» Work order:
Once you find the line containing "read, the network" in the data below, copy it and each following line exactly, up to and including the line containing "AlreadyMapped (filename : string)", and nothing else.

··· Exercise input

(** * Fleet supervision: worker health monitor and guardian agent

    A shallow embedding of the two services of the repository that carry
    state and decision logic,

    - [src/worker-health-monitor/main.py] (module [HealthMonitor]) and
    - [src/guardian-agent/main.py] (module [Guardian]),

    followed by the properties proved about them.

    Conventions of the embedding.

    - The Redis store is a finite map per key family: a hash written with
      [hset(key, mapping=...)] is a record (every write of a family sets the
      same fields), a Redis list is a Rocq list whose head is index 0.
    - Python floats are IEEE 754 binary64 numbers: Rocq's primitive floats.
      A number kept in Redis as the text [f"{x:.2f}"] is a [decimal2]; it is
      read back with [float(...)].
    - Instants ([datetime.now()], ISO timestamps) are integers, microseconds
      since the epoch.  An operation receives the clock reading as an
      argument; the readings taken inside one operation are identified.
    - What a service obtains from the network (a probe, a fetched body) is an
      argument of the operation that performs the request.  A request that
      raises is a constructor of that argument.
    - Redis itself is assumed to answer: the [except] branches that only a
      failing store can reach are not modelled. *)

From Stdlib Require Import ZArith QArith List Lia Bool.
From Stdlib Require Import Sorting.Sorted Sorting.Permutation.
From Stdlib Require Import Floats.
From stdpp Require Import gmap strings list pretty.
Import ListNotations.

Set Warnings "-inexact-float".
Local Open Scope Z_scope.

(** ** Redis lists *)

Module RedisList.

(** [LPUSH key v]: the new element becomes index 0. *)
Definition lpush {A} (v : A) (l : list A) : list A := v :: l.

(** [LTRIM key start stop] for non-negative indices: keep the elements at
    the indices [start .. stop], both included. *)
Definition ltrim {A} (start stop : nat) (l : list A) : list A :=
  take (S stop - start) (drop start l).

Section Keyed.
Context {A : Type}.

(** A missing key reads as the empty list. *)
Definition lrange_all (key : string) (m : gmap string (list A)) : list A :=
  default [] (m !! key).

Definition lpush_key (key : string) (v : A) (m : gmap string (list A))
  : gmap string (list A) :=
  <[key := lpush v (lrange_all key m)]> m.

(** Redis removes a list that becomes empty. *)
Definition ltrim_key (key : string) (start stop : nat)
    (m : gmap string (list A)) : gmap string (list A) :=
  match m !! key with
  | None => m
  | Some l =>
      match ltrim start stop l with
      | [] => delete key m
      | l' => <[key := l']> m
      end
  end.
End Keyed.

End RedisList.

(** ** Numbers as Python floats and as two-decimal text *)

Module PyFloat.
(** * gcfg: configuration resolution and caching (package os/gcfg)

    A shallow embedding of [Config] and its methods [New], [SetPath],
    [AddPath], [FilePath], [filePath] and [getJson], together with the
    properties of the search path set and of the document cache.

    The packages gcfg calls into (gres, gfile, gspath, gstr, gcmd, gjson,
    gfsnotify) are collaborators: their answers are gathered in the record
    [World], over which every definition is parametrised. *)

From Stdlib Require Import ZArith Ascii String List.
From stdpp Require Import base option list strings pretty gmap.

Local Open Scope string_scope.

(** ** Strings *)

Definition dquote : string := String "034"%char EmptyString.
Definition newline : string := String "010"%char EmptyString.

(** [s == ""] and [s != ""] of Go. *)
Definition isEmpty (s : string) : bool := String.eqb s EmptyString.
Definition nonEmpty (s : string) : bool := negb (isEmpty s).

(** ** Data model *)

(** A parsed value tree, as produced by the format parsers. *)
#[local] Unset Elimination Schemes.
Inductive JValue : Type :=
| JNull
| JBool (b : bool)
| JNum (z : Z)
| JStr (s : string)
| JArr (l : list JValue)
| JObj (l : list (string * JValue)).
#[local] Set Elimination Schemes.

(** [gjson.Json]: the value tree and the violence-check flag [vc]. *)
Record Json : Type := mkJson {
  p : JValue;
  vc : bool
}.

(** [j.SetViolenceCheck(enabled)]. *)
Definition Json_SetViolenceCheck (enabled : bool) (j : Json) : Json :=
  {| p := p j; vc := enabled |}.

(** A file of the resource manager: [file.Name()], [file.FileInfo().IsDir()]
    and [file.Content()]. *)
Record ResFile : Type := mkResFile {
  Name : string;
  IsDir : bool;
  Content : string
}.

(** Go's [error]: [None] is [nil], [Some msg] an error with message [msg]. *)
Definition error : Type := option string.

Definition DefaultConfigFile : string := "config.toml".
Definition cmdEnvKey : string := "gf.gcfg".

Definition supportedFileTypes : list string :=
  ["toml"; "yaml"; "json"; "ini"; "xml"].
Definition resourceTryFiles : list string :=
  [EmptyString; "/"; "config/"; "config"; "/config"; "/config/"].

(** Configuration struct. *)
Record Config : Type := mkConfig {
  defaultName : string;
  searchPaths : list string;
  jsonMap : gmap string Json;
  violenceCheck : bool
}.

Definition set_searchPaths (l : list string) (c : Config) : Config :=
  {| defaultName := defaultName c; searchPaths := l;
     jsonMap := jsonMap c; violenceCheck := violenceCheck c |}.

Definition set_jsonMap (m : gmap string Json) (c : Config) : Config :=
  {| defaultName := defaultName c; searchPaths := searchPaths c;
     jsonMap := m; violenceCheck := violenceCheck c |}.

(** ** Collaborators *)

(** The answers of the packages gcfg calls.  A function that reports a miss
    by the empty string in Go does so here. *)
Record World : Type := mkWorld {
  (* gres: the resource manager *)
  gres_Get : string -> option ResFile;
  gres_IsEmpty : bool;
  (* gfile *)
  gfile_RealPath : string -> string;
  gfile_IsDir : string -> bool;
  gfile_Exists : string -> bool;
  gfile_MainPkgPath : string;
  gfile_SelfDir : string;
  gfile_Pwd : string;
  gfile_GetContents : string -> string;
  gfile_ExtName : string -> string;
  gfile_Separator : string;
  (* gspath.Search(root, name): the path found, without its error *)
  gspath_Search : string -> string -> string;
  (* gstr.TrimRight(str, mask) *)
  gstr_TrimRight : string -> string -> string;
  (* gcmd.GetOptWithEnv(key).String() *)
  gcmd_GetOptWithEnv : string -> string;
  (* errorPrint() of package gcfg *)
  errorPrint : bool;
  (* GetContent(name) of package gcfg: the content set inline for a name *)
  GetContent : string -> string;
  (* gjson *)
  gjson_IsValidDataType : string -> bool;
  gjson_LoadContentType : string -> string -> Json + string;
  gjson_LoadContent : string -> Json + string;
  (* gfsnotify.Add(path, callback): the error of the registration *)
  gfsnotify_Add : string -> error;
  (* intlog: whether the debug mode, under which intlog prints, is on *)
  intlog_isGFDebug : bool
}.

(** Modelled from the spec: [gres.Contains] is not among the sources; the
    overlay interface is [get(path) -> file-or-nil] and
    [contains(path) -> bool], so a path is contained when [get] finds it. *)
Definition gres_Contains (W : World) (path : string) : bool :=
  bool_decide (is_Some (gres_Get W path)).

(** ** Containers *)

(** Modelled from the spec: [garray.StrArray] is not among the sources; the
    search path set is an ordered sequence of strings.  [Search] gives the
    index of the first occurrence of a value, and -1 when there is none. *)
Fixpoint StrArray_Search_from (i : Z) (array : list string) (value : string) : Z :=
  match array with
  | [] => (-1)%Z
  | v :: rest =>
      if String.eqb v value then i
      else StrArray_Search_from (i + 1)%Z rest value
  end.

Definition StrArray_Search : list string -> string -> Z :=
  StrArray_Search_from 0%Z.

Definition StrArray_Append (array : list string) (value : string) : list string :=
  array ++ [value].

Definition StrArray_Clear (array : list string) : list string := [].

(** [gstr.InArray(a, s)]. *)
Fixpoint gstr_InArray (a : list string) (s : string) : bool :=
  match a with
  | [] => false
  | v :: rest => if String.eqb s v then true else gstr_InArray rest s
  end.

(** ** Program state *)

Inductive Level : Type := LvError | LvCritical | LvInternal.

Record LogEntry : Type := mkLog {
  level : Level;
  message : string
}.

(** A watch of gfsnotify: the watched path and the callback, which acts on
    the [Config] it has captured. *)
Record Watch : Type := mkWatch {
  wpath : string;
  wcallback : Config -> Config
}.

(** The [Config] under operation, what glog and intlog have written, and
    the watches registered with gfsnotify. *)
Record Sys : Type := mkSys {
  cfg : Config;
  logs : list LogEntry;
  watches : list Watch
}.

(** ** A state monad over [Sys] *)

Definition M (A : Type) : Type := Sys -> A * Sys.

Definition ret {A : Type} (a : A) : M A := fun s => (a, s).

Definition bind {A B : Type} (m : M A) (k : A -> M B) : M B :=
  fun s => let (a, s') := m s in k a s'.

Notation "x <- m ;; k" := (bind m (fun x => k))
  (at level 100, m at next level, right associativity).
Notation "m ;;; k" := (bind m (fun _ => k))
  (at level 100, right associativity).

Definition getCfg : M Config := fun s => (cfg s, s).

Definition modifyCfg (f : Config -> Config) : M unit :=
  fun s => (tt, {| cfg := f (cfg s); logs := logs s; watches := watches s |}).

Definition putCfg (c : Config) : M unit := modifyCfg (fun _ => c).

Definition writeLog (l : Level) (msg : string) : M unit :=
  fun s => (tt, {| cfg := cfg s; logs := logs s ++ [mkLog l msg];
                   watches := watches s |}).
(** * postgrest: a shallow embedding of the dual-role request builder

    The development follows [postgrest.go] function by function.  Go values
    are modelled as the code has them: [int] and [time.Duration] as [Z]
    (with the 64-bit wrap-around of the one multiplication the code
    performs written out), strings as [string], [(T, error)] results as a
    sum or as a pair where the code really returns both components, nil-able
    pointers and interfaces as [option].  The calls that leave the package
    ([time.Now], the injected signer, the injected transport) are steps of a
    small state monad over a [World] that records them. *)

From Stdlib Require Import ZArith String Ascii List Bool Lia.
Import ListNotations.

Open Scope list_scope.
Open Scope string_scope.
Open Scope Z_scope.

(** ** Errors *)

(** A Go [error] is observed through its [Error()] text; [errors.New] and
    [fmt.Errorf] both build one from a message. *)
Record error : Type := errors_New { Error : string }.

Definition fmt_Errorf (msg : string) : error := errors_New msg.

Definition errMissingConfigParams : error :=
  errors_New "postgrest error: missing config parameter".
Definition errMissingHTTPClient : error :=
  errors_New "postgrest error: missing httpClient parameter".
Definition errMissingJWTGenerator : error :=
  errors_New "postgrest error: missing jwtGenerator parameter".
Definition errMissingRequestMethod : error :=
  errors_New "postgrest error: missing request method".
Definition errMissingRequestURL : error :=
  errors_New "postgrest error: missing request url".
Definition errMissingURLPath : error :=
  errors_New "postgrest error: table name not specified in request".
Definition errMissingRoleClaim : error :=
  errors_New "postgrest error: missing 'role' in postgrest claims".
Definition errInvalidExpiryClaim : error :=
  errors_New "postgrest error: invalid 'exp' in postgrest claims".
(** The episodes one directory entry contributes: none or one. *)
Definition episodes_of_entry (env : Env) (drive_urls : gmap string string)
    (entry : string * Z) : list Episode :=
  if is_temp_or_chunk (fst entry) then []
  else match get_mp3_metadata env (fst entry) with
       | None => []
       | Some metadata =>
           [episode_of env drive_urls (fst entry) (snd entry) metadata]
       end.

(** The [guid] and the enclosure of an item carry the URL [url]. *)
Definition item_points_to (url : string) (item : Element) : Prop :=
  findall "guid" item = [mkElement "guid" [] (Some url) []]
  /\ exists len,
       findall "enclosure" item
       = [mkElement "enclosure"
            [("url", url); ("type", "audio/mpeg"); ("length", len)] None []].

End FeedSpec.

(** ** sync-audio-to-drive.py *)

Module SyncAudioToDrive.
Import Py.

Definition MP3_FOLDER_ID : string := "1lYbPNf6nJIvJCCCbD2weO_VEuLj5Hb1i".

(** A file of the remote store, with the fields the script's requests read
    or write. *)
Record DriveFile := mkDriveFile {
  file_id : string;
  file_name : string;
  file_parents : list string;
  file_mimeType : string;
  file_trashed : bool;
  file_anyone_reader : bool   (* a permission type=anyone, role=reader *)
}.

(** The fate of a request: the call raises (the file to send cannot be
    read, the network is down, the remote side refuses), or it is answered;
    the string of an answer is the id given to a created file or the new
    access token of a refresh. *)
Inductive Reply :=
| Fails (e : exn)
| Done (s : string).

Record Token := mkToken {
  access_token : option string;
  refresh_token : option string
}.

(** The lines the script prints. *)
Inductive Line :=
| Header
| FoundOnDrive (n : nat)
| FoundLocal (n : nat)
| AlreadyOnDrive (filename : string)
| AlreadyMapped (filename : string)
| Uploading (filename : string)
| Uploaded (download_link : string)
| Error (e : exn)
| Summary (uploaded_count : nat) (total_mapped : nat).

······

» Finished task:
    read, the network is down, the remote side refuses), or it is answered;
    the string of an answer is the id given to a created file or the new
    access token of a refresh. *)
Inductive Reply :=
| Fails (e : exn)
| Done (s : string).

Record Token := mkToken {
  access_token : option string;
  refresh_token : option string
}.

(** The lines the script prints. *)
Inductive Line :=
| Header
| FoundOnDrive (n : nat)
| FoundLocal (n : nat)
| AlreadyOnDrive (filename : string)
| AlreadyMapped (filename : string)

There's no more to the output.